I used logistic regression with python and got an accuracy score of 95%, how do I get this equation so that I can actually implement it?

I wrote:

model = LogisticRegression()
model.fit(train_X,train_y)
prediction=model.predict(test_X)
print('Accuracy:', "\n", '%',metrics.accuracy_score(prediction,test_y) * 100)

and my output was:

Accuracy: %95.5555555556

Christian
  • 83
  • 4
  • A little more context will help: sklearn? Or something else? What do you want to implement? Or do you want to use the trained classifer on some test data? – doctorlove Apr 16 '18 at 15:25
  • I just want to find the equation that it used to get the 95% accuracy.
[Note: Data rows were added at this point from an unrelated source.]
(** ** The shared tree as others see it *)

Record forest := mk_forest {
  f_nodes : gmap node_id kfio_info_node;
  f_lists : gmap node_id (list node_id)
}.
Implicit Types (F : forest).

Definition hide {A} M (m : gmap node_id A) : gmap node_id A := filter (λ kv, kv.1 ∉ M) m.
Definition shared s : forest :=
  mk_forest (hide (made s) (nodes (th_kinfo s))) (hide (made s) (subnodes (th_kinfo s))).

(** [c] is [i] or below it. *)
Definition f_below F i c : Prop := rtc (λ c d, ∃ r, f_nodes F !! c = Some r ∧ ni_parent r = Some d) c i.

Definition name_taken F d (name : cstring) : Prop :=
  ∃ l c r, f_lists F !! d = Some l ∧ c ∈ l ∧ f_nodes F !! c = Some r ∧ ni_name r = name.

(** [F'] is [F] without [i] and what is below it. *)
Record pruned F i F' : Prop := {
  pr_gone c : f_below F i c → f_nodes F' !! c = None;
  pr_kept c : ¬ f_below F i c → f_nodes F' !! c = f_nodes F !! c;
  pr_lists c r : f_nodes F' !! c = Some r → f_lists F' !! c = unlisted i <$> f_lists F !! c;
  pr_others c : f_nodes F' !! c = None → f_lists F' !! c = None
}.

(** The tree of the contract: an insertion and a removal are one step each. *)
Inductive tree_step (root : node_ptr) F : act → forest → Prop :=
| s_quiet : tree_step root F Quiet F
| s_linked p d l i r e :
    (if p is Some _ then p else root) = Some d → f_nodes F !! i = None → f_lists F !! d = Some l →
    (p ≠ None → ¬ name_taken F d (ni_name r)) →
    tree_step root F (Linked p i r 0)
      (mk_forest (<[i := set_parent (Some d) (set_os_priv (Some e) r)]> (f_nodes F))
         (<[d := l ++ [i]]> (if decide (ni_type r = KFIO_INFO_DIR) then <[i := []]> (f_lists F) else f_lists F)))
| s_taken p d i r : p = Some d → name_taken F d (ni_name r) → tree_step root F (Linked p i r (- EEXIST)) F
| s_refused p i r :
    (∀ d, p = Some d → ¬ name_taken F d (ni_name r)) → tree_step root F (Linked p i r (- EIO)) F
| s_removed i F' : is_Some (f_nodes F !! i) → pruned F i F' → tree_step root F (Removed i) F'.

(** ** The invariant *)

(** No two threads have the same node. *)
Definition apart (ms : gmap nat making) : Prop :=
  ∀ t1 t2 m1 m2, ms !! t1 = Some m1 → ms !! t2 = Some m2 → made_node m1 = made_node m2 → t1 = t2.

Record threads_wf s : Prop := {
  tw_tree : tree_wf (made s) (th_kinfo s);
  tw_apart : apart (th_making s);
  tw_filled t p i r : th_making s !! t = Some (Made p i r) → nodes (th_kinfo s) !! i = Some r;
  tw_refused t i rc : th_making s !! t = Some (Refused i rc) → rc ≠ 0
}.

Lemma elem_of_made ms i : i ∈ made_by ms ↔ ∃ t m, ms !! t = Some m ∧ made_node m = i.
Proof. unfold made_by. rewrite elem_of_map_to_set. naive_solver. Qed.

Lemma made_new ms t m : ms !! t = None → made_by (<[t := m]> ms) = {[made_node m]} ∪ made_by ms.
Proof.
  intros N. apply set_eq. intros i. rewrite elem_of_union, elem_of_singleton, !elem_of_made.
  setoid_rewrite lookup_insert_Some. split; [naive_solver|]. intros [->|(t' & m' & E & <-)]; [naive_solver|].
  exists t', m'. split; [|done]. right. split; [congruence|done].
Qed.
Lemma made_same ms t m m' : ms !! t = Some m → made_node m' = made_node m → made_by (<[t := m']> ms) = made_by ms.
Proof.
  intros E Eq. apply set_eq. intros i. rewrite !elem_of_made. setoid_rewrite lookup_insert_Some. split; [naive_solver|].
  intros (t' & m0 & E' & <-). destruct (decide (t = t')) as [<-|]; [|naive_solver]. exists t, m'. naive_solver.
Qed.
Lemma made_done ms t m : apart ms → ms !! t = Some m → made_by (delete t ms) = made_by ms ∖ {[made_node m]}.
Proof.
  intros A E. apply set_eq. intros i. rewrite elem_of_difference, elem_of_singleton, !elem_of_made.
  setoid_rewrite lookup_delete_Some. split.
  - intros (t' & m' & [Nt E'] & <-). split; [eauto|]. intros Eq. by destruct Nt; eapply A.
  - intros [(t' & m' & E' & <-) Ni]. exists t', m'. split; [|done]. split; [|done]. intros ->. congruence.
Qed.

Lemma apart_delete ms t : apart ms → apart (delete t ms).
Proof. intros A t1 t2 m1 m2 [_ E1]%lookup_delete_Some [_ E2]%lookup_delete_Some. by eapply A. Qed.
Lemma apart_insert ms t m :
  apart ms → (∀ t' m', ms !! t' = Some m' → made_node m' = made_node m → t' = t) → apart (<[t := m]> ms).
Proof.
  intros A N t1 t2 m1 m2. rewrite !lookup_insert_Some. intros [[<- <-]|[N1 E1]] [[<- <-]|[N2 E2]] Eq; try done.
  - by destruct (N _ _ E2).
  - by destruct (N _ _ E1).
  - by eapply A.
Qed.

Lemma hide_lookup {A} M (m : gmap node_id A) i : hide M m !! i = if decide (i ∈ M) then None else m !! i.
Proof.
  unfold hide. case_decide.
  - by apply map_lookup_filter_None_2; right; intros ? ? [].
  - destruct (m !! i) as [x|] eqn:E; [by apply map_lookup_filter_Some_2|by apply map_lookup_filter_None_2; left].
Qed.

(** ** Making a node and giving it up are invisible *)

Lemma shared_staged M k i r :
  tree_wf M k → nodes k !! i = None →
  hide ({[i]} ∪ M) (nodes (staged k i r)) = hide M (nodes k) ∧ hide ({[i]} ∪ M) (subnodes (staged k i r)) = hide M (subnodes k).
Proof.
  intros W N. pose proof (wf_subnodes_none _ _ _ W N) as Ns.
  split; apply map_eq; intros c; rewrite !hide_lookup, ?staged_nodes, ?staged_list; destruct (decide (c = i)) as [->|Nc].
  1, 3: rewrite decide_True by set_solver; by case_decide.
  all: rewrite ?(decide_False (P := c = i ∧ _)) by naive_solver; repeat case_decide; done || set_solver.
Qed.

Lemma shared_freed M k i r :
  i ∈ M →
  hide (M ∖ {[i]}) (nodes (freed k i r)) = hide M (nodes k) ∧ hide (M ∖ {[i]}) (subnodes (freed k i r)) = hide M (subnodes k).
Proof.
  intros I. split; apply map_eq; intros c; rewrite !hide_lookup, ?freed_node, ?freed_list; repeat case_decide; subst; try done; set_solver.
Qed.

Lemma make_step s t p name mode q i r k :
  threads_wf s → th_making s !! t = None → make_node p name mode q (th_kinfo s) = Ok (inr i, k) → requested name mode q = Some r →
  let s' := mk_threads k (<[t := Made p i r]> (th_making s)) in
  threads_wf s' ∧ shared s' = shared s ∧ kinfo_root_node k = kinfo_root_node (th_kinfo s).
Proof.
  intros [W A Fl Rf] It E Q. destruct (make_run _ _ p name mode q W) as (x' & k' & E' & Hx). rewrite E in E'.
  injection E' as <- <-. destruct Hx as (r' & Q' & N & Ln & ->). rewrite Q in Q'. injection Q' as <-.
  destruct (requested_made _ _ _ _ Q) as (Pr & _). pose proof (staged_wf _ _ i r W N Pr Ln) as W'.
  unfold shared, made. cbn -[staged]. rewrite (made_new _ _ (Made p i r) It). cbn -[staged].
  destruct (shared_staged (made_by (th_making s)) (th_kinfo s) i r W N) as [-> ->]. split; [|done]. split; cbn -[staged].
  - unfold made. cbn -[staged]. by rewrite (made_new _ _ (Made p i r) It).
  - apply apart_insert; [done|]. intros t' m' E' Eq. cbn in Eq. exfalso.
    destruct (wf_made _ W i) as (_ & (? & ? & _) & _); [|congruence]. apply elem_of_made. eauto.
  - intros t' p' i' r'. rewrite lookup_insert_Some, staged_nodes. intros [[_ [= _ <- <-]]|[_ Et]]; [by rewrite decide_True|].
    pose proof (Fl _ _ _ _ Et). by rewrite decide_False by congruence.
  - intros t' i' rc. rewrite lookup_insert_Some. naive_solver.
Qed.

Lemma fail_step s p name mode q rc k :
  threads_wf s → make_node p name mode q (th_kinfo s) = Ok (inl rc, k) →
  let s' := mk_threads k (th_making s) in
  threads_wf s' ∧ shared s' = shared s ∧ kinfo_root_node k = kinfo_root_node (th_kinfo s).
Proof.
  intros [W A Fl Rf] E. destruct (make_run _ _ p name mode q W) as (x' & k' & E' & Hx). rewrite E in E'.
  injection E' as <- <-. destruct Hx as [_ Ln]. pose proof (leaves_nothing_wf _ _ _ W Ln) as W'.
  destruct Ln as (es & [N L R _ _] & _). split; [split; cbn; [done|done|by rewrite N|done]|]. split; [|done].
  unfold shared, made. cbn. by rewrite N, L.
Qed.

Lemma drop_step s t i rc k :
  threads_wf s → th_making s !! t = Some (Refused i rc) → drop_node i rc (th_kinfo s) = Ok (tt, k) →
  let s' := mk_threads k (delete t (th_making s)) in
  threads_wf s' ∧ shared s' = shared s ∧ kinfo_root_node k = kinfo_root_node (th_kinfo s).
Proof.
  intros [W A Fl Rf] It E. assert (i ∈ made s) as I by (apply elem_of_made; exists t, (Refused i rc); done).
  destruct (wf_made _ W i I) as (_ & (r & Er & _) & _). unfold drop_node in E.
  rewrite (proj2 (Z.eqb_neq _ _) (Rf _ _ _ It)) in E. cbn [negb] in E. rewrite (free_node_run _ i r Er) in E. injection E as <-. cbn -[freed].
  unfold shared, made. cbn -[freed]. rewrite (made_done _ _ _ A It). cbn [made_node].
  destruct (shared_freed (made_by (th_making s)) (th_kinfo s) i r I) as [-> ->].
  split; [|done]. split; cbn -[freed].
  2: by apply apart_delete.
  2: { intros t' p' i' r' [Nt Et]%lookup_delete_Some. rewrite freed_node, decide_False; [by eapply Fl|].
       intros ->. by destruct Nt; eapply A. }
  2: intros t' i' rc' [_ Et]%lookup_delete_Some; by eapply Rf.
  unfold made. cbn -[freed]. rewrite (made_done _ _ _ A It). by apply freed_wf.
Qed.

(** ** An insertion *)

Lemma shared_name_taken s d name :
  tree_wf (made s) (th_kinfo s) → d ∉ made s →
  name_taken (shared s) d name
  ↔ ∃ l c r, subnodes (th_kinfo s) !! d = Some l ∧ c ∈ l ∧ nodes (th_kinfo s) !! c = Some r ∧ ni_name r = name.
Proof.
  intros W Nd. unfold name_taken, shared. cbn. setoid_rewrite hide_lookup. rewrite (decide_False (P := d ∈ made s)) by done.
  split; intros (l & c & r & L & C & E & Nm); exists l, c, r; [by case_decide|].
  rewrite decide_False; [done|]. intros I. by apply (made_not_child _ _ _ _ _ W I L).
Qed.

(** A fresh name of [insert_node_run] is not taken. *)
Lemma named_not_taken s d l name :
  tree_wf (made s) (th_kinfo s) → d ∉ made s → subnodes (th_kinfo s) !! d = Some l →
  named (th_kinfo s) name l = None → ¬ name_taken (shared s) d name.
Proof.
  intros W Nd L Nm (l' & c & r & L' & C & E & Eq)%shared_name_taken; [|done..]. rewrite L in L'. injection L' as <-.
  by eapply named_none.
Qed.

Lemma shared_placed M k d l i r e ev :
  tree_wf M k → i ∈ M → nodes k !! i = Some r → d ∉ M → subnodes k !! d = Some l →
  hide (M ∖ {[i]}) (nodes (placed k d l i r e ev)) = <[i := set_parent (Some d) (set_os_priv (Some e) r)]> (hide M (nodes k))
  ∧ hide (M ∖ {[i]}) (subnodes (placed k d l i r e ev))
    = <[d := l ++ [i]]> (if decide (ni_type r = KFIO_INFO_DIR) then <[i := []]> (hide M (subnodes k)) else hide M (subnodes k)).
Proof.
  intros W I Ei Nd L. assert (d ≠ i) as Ndi by congruence. unfold placed. cbn. split; apply map_eq; intros c; rewrite !hide_lookup.
  - destruct (decide (c = i)) as [->|Nc]; [rewrite decide_False by set_solver; by rewrite !lookup_insert_eq|].
    rewrite !lookup_insert_ne by done. rewrite hide_lookup. repeat case_decide; try done; set_solver.
  - destruct (decide (c = d)) as [->|Ncd]; [rewrite decide_False by set_solver; by rewrite !lookup_insert_eq|].
    rewrite !(lookup_insert_ne _ d) by done. destruct (decide (c = i)) as [->|Nc].
    + rewrite decide_False by set_solver. destruct (wf_made _ W i I) as (_ & _ & Em). case_decide as D.
      * rewrite lookup_insert_eq. destruct (wf_dir _ W i) as [l' L']; [by exists r|]. by rewrite L', (Em l' L').
      * rewrite hide_lookup, decide_True by done. destruct (subnodes k !! i) as [l'|] eqn:L'; [|done].
        destruct (wf_list _ W _ _ L') as ((r' & E' & T') & _). congruence.
    + assert ((if decide (ni_type r = KFIO_INFO_DIR) then <[i := []]> (hide M (subnodes k)) else hide M (subnodes k)) !! c
              = hide M (subnodes k) !! c) as -> by (case_decide; [by rewrite lookup_insert_ne|done]).
      rewrite hide_lookup. repeat case_decide; try done; set_solver.
Qed.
For example, using the iris data set that shows pedal/sepal length, I want to be able to use the formula to create a form that people can enter their data and it will predict it – Christian Apr 16 '18 at 15:32
  • 1
    Then use `model.predict` on some other data? It has the model inside - which David's answers tells you how to get the details of. You don't need to re-code it. – doctorlove Apr 16 '18 at 15:38

2 Answers2

2

The model object has an attribute called coef_ where the coefficients of the model are stored. In addition, the attribute intercept_ gives the intercept of the model.

David Masip
  • 2,146
  • 1
  • 26
  • 46
0

I'm assuming you're using SkLearn. But what do you mean by implement it? Are you looking to write it into a separate language, or use a different library (i.e. TensorFlow)?

If you just want to keep the model and use it in a python program later, you can save and load it with Pickle.